__REQUIREMENT__
Give back exactly the lines of the data below, starting with the line that has "(** Memory, the" and going on through the line that has "Definition set_b_mem (v".

__DATA SECTION__
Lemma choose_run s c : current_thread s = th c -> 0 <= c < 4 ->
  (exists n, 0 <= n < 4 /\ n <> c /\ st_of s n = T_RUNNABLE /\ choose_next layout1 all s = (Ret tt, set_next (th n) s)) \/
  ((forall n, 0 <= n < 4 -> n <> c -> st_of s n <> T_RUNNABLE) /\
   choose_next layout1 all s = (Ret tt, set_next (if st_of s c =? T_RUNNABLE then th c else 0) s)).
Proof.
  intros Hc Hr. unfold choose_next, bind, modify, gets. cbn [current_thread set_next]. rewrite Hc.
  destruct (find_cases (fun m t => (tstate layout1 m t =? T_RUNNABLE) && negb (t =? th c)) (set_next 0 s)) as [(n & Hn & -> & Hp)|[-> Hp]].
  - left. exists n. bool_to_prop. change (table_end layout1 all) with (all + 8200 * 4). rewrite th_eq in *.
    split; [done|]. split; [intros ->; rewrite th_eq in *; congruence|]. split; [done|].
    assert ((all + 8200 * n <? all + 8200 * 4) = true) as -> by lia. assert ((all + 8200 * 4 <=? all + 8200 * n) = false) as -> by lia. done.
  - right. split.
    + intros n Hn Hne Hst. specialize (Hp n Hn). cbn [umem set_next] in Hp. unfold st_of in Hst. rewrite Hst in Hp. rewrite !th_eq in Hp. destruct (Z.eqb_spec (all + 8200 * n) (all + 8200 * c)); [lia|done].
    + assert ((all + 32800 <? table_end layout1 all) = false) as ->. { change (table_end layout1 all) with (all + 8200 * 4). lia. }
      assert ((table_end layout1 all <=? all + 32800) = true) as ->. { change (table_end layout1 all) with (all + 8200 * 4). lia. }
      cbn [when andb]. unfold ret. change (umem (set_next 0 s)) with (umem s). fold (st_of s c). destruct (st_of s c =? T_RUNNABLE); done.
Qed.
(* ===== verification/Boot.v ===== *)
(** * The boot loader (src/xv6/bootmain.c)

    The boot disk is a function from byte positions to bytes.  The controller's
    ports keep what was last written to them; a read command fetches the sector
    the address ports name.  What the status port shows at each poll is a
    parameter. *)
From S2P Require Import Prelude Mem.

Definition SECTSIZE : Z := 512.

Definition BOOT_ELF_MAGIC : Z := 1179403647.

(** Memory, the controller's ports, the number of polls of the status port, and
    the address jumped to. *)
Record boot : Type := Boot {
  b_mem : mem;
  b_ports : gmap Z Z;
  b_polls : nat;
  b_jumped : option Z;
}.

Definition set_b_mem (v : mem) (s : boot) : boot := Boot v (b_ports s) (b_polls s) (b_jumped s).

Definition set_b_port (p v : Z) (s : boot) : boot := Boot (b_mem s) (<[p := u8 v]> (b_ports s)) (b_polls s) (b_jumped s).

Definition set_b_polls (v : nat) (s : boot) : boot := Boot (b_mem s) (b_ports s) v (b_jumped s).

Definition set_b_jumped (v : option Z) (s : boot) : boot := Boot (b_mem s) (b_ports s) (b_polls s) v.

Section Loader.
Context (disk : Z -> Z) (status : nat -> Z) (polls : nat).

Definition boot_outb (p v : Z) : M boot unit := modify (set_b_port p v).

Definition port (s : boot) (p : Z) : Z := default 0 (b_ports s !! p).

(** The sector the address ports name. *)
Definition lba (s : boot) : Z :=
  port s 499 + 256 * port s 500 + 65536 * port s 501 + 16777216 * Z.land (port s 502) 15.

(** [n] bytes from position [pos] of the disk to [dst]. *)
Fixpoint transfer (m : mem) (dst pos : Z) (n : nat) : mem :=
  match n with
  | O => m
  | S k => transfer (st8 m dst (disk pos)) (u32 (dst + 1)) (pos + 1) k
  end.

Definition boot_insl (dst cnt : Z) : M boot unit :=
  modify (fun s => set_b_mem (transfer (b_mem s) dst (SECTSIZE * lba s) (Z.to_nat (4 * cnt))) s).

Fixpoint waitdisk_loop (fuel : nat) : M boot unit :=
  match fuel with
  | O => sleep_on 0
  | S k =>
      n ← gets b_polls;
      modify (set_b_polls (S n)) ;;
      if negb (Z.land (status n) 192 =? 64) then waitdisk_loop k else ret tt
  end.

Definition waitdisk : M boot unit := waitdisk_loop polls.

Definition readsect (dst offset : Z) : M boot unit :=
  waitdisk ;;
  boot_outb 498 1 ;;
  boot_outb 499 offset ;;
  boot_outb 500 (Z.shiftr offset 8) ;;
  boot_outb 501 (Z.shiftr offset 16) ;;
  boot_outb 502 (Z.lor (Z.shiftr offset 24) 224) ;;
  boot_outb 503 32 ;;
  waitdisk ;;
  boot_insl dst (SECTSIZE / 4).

__RESPONSE AREA__
(** Memory, the controller's ports, the number of polls of the status port, and
    the address jumped to. *)
Record boot : Type := Boot {
  b_mem : mem;
  b_ports : gmap Z Z;
  b_polls : nat;
  b_jumped : option Z;
}.

Definition set_b_mem (v : mem) (s : boot) : boot := Boot v (b_ports s) (b_polls s) (b_jumped s).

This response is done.